ジミーがUAD MXR Flanger-DoublerとSoftube Fix Flangerのために使用するフランジャー設定
命令ですか?
ボーカルには適度なシビランスがあります。そこで、ジミーはAvid Dyn-3 De-Esserプラグインを開きます。彼はその周波数を7kHzに設定します。彼は範囲パラメータを調整し、選択された(シビランスの)周波数における最大ゲイン減少を-7.9dBにします。範囲を高く設定しすぎると、過剰なデエッシングが発生し、非常に不自然に聞こえます。
Avid Dyn 3 De-esserの設定。
ジミーは、デエッサーをオーグメントトラックの信号順序にどこに置くべきかの問題を提起します。彼は、コンプレッサーがシビランスを強調しないようにするために、圧縮する前にデエッシングをするのが理論的には理にかなっていると指摘します。しかし、彼はそれがケースバイケースの判断であると信じています。両方の方法を試した後、彼はそれをチェーンの最後に置くことに決めます。

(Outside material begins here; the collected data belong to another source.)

(** * Service-unit accounting and CPU sweeps: a shallow embedding

    The three Python programs of the repository are embedded here:

    - [nextflow/fixed_cpus/get_su_nf2-fixedCpus.py]  (module [FixedCpus]),
    - [nextflow/pipeline/get_su_nf.py]               (module [Pipeline]),
    - [single_jobs/get_su_threads_cpus.py]           (module [Sweep]).

    Conventions of the embedding.

    - A Python [str] is the list of its code points; the model covers the
      code points 0..255, i.e. Rocq's [ascii].
    - A Python [int] is a [Z].  A Python [float] is a rational [Q].  In
      [convert_time_to_hours] and in [round], whose results decide the
      digits of the fixed-CPUs report, the arithmetic is binary64: every
      operation is rounded to the nearest binary64 number ([PyNum.b64]) and
      an [int] too large for a [float] raises [OverflowError].  Elsewhere
      the products, quotients and sums of floats are kept exact, and an
      [int] that meets a [float] is injected with [inject_Z].  Signed
      zeros, infinities and NaN are outside the model.
    - A Python exception is the [Raise] constructor of [result].
    - The scheduler, the file system and the clock of the sweep program are
      an explicit [World], threaded by a small state-and-exception monad. *)

From Stdlib Require Import ZArith QArith Qround Qabs Ascii String List Lia DecimalString.
From Stdlib Require Import DecimalPos DecimalZ Qpower Lqa.
From stdpp Require Import base list gmap strings.
Import ListNotations.
Local Open Scope Z_scope.

(** ** Python values and exceptions *)

Abbreviation str := (list ascii).

Definition lit (s : string) : str := list_ascii_of_string s.

Inductive exn : Type :=
| ValueError
| IndexError
| FileNotFoundError
| OverflowError.

Inductive result (A : Type) : Type :=
| Ok (a : A)
| Raise (e : exn).

Arguments Ok {A} a.
Arguments Raise {A} e.

#[global] Instance result_ret : MRet result := fun _ a => Ok a.

#[global] Instance result_bind : MBind result := fun _ _ f m =>
  match m with
  | Ok a => f a
  | Raise e => Raise e
  end.

(** ** The [str] methods the programs call *)

Module PyStr.

Definition ord (c : ascii) : N := N_of_ascii c.

Definition in_range (lo hi : N) (c : ascii) : bool :=
  ((lo <=? ord c) && (ord c <=? hi))%N.

(** [str.isspace] on one character, which is also the class [\s] of [re]
    and the set that [strip()] and [split()] remove. *)
Definition isspace (c : ascii) : bool :=
  in_range 9 13 c || in_range 28 32 c || in_range 133 133 c || in_range 160 160 c.

(** The class [\d] of [re]. *)
Definition isdecimal (c : ascii) : bool := in_range 48 57 c.

(** The class [\w] of [re] on a [str] pattern: alphanumeric or underscore. *)
Definition isword (c : ascii) : bool :=
  in_range 48 57 c || in_range 65 90 c || in_range 95 95 c || in_range 97 122 c
  || in_range 170 170 c || in_range 178 179 c || in_range 181 181 c
  || in_range 185 186 c || in_range 188 190 c || in_range 192 214 c
  || in_range 216 246 c || in_range 248 255 c.

Fixpoint dropwhile (p : ascii -> bool) (s : str) : str :=
  match s with
  | [] => []
  | c :: s' => if p c then dropwhile p s' else s
  end.

Fixpoint takewhile (p : ascii -> bool) (s : str) : str :=
  match s with
  | [] => []
  | c :: s' => if p c then c :: takewhile p s' else []
  end.

Definition lstrip (s : str) : str := dropwhile isspace s.
Definition rstrip (s : str) : str := rev (dropwhile isspace (rev s)).

(** [s.strip()] *)
Definition strip (s : str) : str := rstrip (lstrip s).

(** [s.startswith(p)] *)
Fixpoint startswith (p s : str) : bool :=
  match p, s with
  | [], _ => true
  | _ :: _, [] => false
  | a :: p', b :: s' => Ascii.eqb a b && startswith p' s'
  end.

(** [sub in s] *)
Fixpoint contains (sub s : str) : bool :=
  startswith sub s ||
  match s with
  | [] => false
  | _ :: s' => contains sub s'
  end.

(** [s.split(sep)] for a non-empty [sep]: the pieces between the
    occurrences of [sep], found from the left without overlap.  [skip]
    counts the characters of a found separator that are still to be
    passed, [cur] is the piece being collected. *)
Fixpoint split_go (sep : str) (skip : nat) (cur s : str) : list str :=
  match s with
  | [] => [cur]
  | c :: s' =>
      match skip with
      | S k => split_go sep k cur s'
      | O =>
          if startswith sep s
          then cur :: split_go sep (length sep - 1) [] s'
          else split_go sep 0 (cur ++ [c]) s'
      end
  end.

Definition split (sep s : str) : list str := split_go sep 0 [] s.

(** [s.split()]: the maximal runs of characters that are not white
    space. *)
Fixpoint split_ws_go (cur : str) (s : str) : list str :=
  match s with
  | [] => match cur with [] => [] | _ => [cur] end
  | c :: s' =>
      if isspace c
      then match cur with
           | [] => split_ws_go [] s'
           | _ => cur :: split_ws_go [] s'
           end
      else split_ws_go (cur ++ [c]) s'
  end.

次に、ジミーはオーグメント送信を上げます。彼はリバーブを少し上げ、Valhalla Vintage Verbを使用しています。彼はリバーブがボーカルを「丸く、素晴らしい」音にすると観察します。
最後に、彼はFix Flangerを選び、MXRをバイパスします。
パンニングの効果
バックグラウンドボーカルに影響を与えるもう一つの方法はパンニングです。特にハーモニートラックの多層がある場合、多くの選択肢があります。通常は、トラックをパンし、左と右の周波数をバランスさせることが望ましいです。つまり、右と左にさまざまなハーモニーパートの均等なブレンドです。
しかし、故意に周波数を分けることによってバックグラウンドボーカルのミックスの感触を微妙に変えることができます。つまり、低音のパートを外側に、ハイパートを内側に、ミドルパートをその間にパンすることができます。逆にすることも可能です。
ここに八つのパートからなるバックグラウンドボーカルアレンジのいくつかの例があります。ハーモニーのみに焦点を当てるため、リードボーカルはミュートされています。トラックにはメロディをダブルする低音パート、長三度から始まるハーモニー、完全五度から始まるハーモニー、そしてオクターブ高いメロディダブルが含まれています。
まず、完全に左と右にパンされた状態で、各パートが均等に一方の側にパンされています。
周波数がステレオスペクトルでバランスが取れた状態のバックグラウンドボーカル。
今回は高音パートを中央に近づけ、低音パートを外側にパンしました。
バックグラウンドボーカルの高音パートが中央を向き、低音パートが外側を向いている。
この例では、低音パートを中央に近づけ、高音パートを外側にパンしています。
バックグラウンドボーカルの低音パートが中央を向き、高音パートが外側を向いている。
もう一つの面白いことは、Pro ToolsやCubase、その他のDAWで、ステレオチャンネルに個別に左と右のパンを設定できる場合です。バックグラウンドボーカルを単一のバスに送信する場合、すべてをハード左と右にパンを設定し、その後バスチャンネルのパンを使用してバックグラウンドボーカルを中央に近づけることができます。各トラックを再パンするよりもずっと速いです。
オーグメントバスのステレオコントロールを使用してステレオイメージを締める実験ができます。